TASK ITEM.
Below are some entries. Count the lines where "hook" appears and state only that number.

Stored entries
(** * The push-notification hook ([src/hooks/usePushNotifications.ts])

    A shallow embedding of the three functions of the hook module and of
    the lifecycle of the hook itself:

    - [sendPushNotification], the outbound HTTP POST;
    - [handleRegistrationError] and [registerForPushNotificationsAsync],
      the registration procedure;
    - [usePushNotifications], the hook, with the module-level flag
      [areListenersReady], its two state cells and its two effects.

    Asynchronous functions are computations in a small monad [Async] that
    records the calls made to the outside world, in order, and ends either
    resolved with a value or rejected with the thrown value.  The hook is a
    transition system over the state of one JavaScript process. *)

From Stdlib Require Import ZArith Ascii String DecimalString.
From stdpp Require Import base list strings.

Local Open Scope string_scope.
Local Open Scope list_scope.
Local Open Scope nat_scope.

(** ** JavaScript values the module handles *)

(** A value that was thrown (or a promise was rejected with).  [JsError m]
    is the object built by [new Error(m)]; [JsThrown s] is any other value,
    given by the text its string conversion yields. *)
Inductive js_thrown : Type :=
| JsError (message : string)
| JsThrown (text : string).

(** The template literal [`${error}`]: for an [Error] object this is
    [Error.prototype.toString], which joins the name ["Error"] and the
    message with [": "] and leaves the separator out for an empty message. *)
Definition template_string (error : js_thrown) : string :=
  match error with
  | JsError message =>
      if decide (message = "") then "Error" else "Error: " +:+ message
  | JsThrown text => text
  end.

EXPECTED OUTPUT.
5